Building cool stuff is a way to avoid that.

------
sz
The Obama legislation that forces your parents medical insurance to cover you
until you're 26 goes into effect next year. I'm planning a year off from
college to work on projects that I can't realistically attempt while in school
because I need to focus too much on classes. You could consider doing that
too.

------
ct
Find your passion. Plain and simple. Although it's better if your passion is
something in high demand that you can easily make money off.

------
bmelton
I know it's the mantra, but as somebody in a similar situation, I can tell you
there are 2 pieces of advice leading up to my imminent launch.

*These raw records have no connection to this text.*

(* ================================================================== *)
(** * Reporting aggregator ([src/pages/Reports.tsx]) *)
(* ================================================================== *)

Module Reports.
Import JS JSDate.
Local Open Scope Qc_scope.

(** [interface CategoryData] *)
Record CategoryData : Type := mkCategoryData {
  cd_name : string;
  cd_value : number;
  cd_color : string
}.

(** [interface MonthlyData] *)
Record MonthlyData : Type := mkMonthlyData {
  md_month : string;
  md_income : number;
  md_expenses : number;
  md_profit : number
}.

(** What [generateReportData] stores through the component's setters. *)
Record Report : Type := mkReport {
  totalIncome : number;
  totalExpenses : number;
  netBalance : number;
  incomeByCategory : list CategoryData;
  expensesByCategory : list CategoryData;
  monthlyData : list MonthlyData
}.

(** [txDate >= start && txDate <= end] *)
Definition in_range (startDate endDate : Date) (t : Transaction) : bool :=
  (getTime startDate <=? getTime (tx_date t))%Z
  && (getTime (tx_date t) <=? getTime endDate)%Z.

Definition filteredTransactions (transactions : list Transaction)
           (startDate endDate : Date) : list Transaction :=
  filter (in_range startDate endDate) transactions.

(** [.filter(t => t.type === ty).reduce((sum, t) => sum + Number(t.amount),
    0)] *)
Definition total_of (ty : TxType) (l : list Transaction) : number :=
  fold_left (fun sum t => sum + tx_amount t)
            (filter (fun t => TxType_eqb (tx_type t) ty) l) (num 0).

(** The values of [incomeMap] and [expensesMap]. *)
Definition Bucket : Type := (number * string)%type.

(** [map.set(key, { value: (existing?.value || 0) + Number(t.amount),
    color })] *)
Definition add_to_bucket (m : Map Bucket) (key : string) (t : Transaction)
           (color : string) : Map Bucket :=
  let existing := Map_get m key in
  Map_set m key (or_num (option_map fst existing) (num 0) + tx_amount t, color).

(** One iteration of the first [forEach]: the pair is
    [(incomeMap, expensesMap)]. *)
Definition category_step (maps : Map Bucket * Map Bucket) (t : Transaction)
  : Map Bucket * Map Bucket :=
  match tx_categories t with
  | Some c =>
      let color := or_str (Some (c_color c)) "#8884d8" in
      match tx_type t with
      | income => (add_to_bucket (fst maps) (c_name c) t color, snd maps)
      | expense => (fst maps, add_to_bucket (snd maps) (c_name c) t color)
      end
  | None =>
      if truthy_opt_str (tx_category_id t) then
        match tx_type t with
        | income =>
            (add_to_bucket (fst maps) "Uncategorized Income" t "#10b981",
             snd maps)
        | expense =>
            (fst maps,
             add_to_bucket (snd maps) "Uncategorized Expense" t "#ef4444")
        end
      else maps
  end.

(** [Array.from(map.entries()).map(([name, data]) => ({ name, value, color
    }))] *)
Definition category_rows (m : Map Bucket) : list CategoryData :=
  map (fun e => {| cd_name := fst e;
                   cd_value := fst (snd e);
                   cd_color := snd (snd e) |})
      (Map_entries m).

(** The values of [monthlyMap]: income, expenses, profit. *)
Definition MonthCell : Type := (number * number * number)%type.

(** One iteration of the second [forEach]. *)
Definition monthly_step (monthlyMap : Map MonthCell) (t : Transaction)
  : Map MonthCell :=
  let label := toLocaleDateString_month_year (tx_date t) in
  let existing :=
    match Map_get monthlyMap label with
    | Some cell => cell
    | None => (num 0, num 0, num 0)
    end in
  let '(inc, exp, _) := existing in
  let '(inc', exp') :=
    match tx_type t with
    | income => (inc + tx_amount t, exp)
    | expense => (inc, exp + tx_amount t)
    end in
  Map_set monthlyMap label (inc', exp', inc' - exp').

Definition monthly_rows (m : Map MonthCell) : list MonthlyData :=
  map (fun e => let '(inc, exp, prof) := snd e in
                {| md_month := fst e;
                   md_income := inc;
                   md_expenses := exp;
                   md_profit := prof |})
      (Map_entries m).

(** [(a, b) => new Date(a.month).getTime() - new Date(b.month).getTime()] *)
Definition compare_months (a b : MonthlyData) : option Z :=
  match getTime_of_label (md_month a), getTime_of_label (md_month b) with
  | Some ta, Some tb => Some (ta - tb)%Z
  | _, _ => None
  end.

1) Find a partner - I've had a LOT of false starts on projects that were sure
to be the next big thing. I would get an idea, work hard on it, overthink
everything, convince myself it was destined to be a failure, and then start on
something else. I watched idly as I saw my ideas implemented by other
companies, some with very large exits, some making large profits, and some
flops. I invariably regretted whatever reason I had justified to myself for
losing steam on it before.

I found a likeminded individual who is motivated, and is good in all the areas
I'm not (and better in some of the areas I am). From first-hand experience,
it's a lot harder to lose focus or succumb to wanderlust when you have
somebody next to you making progress. His progress motivates me. My progress
motivates him. We both have skin in the game, and we're both moving forward at
a pace I never have before.

The other piece of advice? Cancel cable. My TV broke, and I found myself being
extremely productive while I was waiting for a repairman to come out. So
productive, in fact, that I called and cancelled on him.

I still get most of what I watch from Hulu or other sites, but now the TV is
background noise while I'm programming, and far less of a distraction than
something that I needed to leave the room for.